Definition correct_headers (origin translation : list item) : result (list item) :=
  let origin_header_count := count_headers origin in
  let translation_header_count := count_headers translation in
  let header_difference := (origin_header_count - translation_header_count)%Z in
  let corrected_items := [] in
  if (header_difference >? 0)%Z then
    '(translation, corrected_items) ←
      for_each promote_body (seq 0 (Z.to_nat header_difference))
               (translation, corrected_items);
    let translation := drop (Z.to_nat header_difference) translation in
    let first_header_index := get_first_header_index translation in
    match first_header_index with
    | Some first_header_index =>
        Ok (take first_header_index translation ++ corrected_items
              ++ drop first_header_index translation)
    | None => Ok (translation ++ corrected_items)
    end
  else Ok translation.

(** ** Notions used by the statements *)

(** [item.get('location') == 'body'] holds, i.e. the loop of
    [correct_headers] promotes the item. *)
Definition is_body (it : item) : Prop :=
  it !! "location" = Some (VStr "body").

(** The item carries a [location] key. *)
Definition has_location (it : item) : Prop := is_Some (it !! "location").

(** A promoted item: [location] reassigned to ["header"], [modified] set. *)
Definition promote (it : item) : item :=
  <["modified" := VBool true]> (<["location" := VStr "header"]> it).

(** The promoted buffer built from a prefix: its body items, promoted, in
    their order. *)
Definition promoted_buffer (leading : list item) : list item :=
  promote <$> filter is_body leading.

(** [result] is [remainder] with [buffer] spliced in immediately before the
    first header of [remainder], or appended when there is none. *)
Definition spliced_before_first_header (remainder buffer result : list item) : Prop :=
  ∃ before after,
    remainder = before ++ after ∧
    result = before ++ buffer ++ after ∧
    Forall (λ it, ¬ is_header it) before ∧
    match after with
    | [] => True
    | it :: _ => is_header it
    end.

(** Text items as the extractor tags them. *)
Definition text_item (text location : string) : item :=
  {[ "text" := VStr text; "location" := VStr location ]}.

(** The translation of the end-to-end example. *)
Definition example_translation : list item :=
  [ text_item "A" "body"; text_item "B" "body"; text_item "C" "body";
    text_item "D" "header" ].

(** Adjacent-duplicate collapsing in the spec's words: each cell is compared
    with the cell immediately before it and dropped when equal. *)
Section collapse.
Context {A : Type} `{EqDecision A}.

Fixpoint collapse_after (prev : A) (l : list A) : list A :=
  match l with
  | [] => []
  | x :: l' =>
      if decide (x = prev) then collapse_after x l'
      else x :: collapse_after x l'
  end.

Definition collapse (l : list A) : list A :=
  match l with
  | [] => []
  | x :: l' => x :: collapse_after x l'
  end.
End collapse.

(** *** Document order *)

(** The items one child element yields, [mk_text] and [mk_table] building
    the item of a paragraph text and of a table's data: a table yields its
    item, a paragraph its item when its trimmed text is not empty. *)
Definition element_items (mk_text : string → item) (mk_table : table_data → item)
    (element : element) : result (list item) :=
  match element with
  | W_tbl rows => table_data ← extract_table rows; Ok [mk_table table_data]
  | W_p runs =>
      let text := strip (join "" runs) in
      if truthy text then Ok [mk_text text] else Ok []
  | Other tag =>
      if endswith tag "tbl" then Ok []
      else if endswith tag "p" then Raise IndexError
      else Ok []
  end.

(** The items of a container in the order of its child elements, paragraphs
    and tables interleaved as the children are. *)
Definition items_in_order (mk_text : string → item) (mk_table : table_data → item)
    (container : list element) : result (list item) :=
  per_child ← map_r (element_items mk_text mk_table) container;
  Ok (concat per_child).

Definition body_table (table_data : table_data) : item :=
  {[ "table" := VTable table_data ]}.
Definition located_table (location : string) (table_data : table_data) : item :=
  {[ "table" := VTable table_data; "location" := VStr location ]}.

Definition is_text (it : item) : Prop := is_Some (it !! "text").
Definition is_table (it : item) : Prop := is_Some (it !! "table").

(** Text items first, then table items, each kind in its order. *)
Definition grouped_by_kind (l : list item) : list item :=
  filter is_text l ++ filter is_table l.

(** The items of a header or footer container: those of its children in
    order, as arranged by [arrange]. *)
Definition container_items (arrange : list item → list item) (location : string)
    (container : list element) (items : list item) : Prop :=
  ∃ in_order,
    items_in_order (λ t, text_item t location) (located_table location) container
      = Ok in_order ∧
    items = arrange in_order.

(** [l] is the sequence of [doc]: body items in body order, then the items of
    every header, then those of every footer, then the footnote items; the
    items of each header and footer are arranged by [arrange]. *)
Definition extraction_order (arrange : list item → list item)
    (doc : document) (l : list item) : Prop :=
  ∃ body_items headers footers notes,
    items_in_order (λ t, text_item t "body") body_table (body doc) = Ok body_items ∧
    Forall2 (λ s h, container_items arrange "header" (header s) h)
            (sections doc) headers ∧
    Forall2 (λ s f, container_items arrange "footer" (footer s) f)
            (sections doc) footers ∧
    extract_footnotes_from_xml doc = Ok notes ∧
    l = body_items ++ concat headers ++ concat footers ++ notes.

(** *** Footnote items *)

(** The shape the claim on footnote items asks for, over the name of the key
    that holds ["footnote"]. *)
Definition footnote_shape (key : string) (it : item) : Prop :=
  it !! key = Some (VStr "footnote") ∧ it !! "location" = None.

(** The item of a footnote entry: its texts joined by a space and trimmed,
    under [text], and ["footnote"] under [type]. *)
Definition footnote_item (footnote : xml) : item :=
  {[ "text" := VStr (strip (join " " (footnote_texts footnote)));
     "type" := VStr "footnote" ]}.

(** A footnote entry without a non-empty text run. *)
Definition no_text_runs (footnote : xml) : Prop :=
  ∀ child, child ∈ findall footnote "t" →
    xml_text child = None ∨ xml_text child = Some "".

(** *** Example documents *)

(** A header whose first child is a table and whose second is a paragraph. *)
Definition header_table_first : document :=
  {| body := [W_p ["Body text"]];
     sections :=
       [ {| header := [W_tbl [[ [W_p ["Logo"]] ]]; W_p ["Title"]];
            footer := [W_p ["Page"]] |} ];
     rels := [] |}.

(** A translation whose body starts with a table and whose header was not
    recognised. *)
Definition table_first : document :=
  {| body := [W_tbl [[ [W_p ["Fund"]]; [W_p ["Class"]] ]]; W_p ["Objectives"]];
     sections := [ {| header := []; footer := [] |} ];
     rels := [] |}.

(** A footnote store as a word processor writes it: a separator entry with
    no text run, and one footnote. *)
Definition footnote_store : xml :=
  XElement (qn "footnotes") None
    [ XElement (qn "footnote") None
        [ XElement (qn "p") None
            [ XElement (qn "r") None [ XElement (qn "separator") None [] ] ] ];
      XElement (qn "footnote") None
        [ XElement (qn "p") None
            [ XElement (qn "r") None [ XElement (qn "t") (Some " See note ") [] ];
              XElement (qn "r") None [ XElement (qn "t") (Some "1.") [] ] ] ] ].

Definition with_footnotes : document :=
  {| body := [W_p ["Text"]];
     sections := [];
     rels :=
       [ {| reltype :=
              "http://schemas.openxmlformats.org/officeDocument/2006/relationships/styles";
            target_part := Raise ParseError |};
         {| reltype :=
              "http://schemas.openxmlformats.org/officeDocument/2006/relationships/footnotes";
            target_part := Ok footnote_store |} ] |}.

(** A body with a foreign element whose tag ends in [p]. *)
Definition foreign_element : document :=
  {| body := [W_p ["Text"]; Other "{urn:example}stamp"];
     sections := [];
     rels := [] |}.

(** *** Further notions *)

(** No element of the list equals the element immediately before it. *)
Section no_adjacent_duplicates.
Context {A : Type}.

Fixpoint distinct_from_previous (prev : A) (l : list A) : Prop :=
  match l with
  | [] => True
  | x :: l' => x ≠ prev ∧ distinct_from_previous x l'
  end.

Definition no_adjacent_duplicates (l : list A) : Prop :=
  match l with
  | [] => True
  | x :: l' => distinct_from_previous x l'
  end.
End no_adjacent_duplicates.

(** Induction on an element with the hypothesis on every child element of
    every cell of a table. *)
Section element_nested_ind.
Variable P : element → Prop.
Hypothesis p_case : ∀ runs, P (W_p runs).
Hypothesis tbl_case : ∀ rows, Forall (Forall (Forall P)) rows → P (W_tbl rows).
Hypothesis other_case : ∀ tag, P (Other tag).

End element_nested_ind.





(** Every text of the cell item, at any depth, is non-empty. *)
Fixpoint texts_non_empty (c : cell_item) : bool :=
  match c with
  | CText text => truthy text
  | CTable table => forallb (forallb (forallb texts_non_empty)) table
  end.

-=-=-

Your instructions — Checking each line above, count the ones that hold the word "strip" and state the total alone.

Solution to this task — 2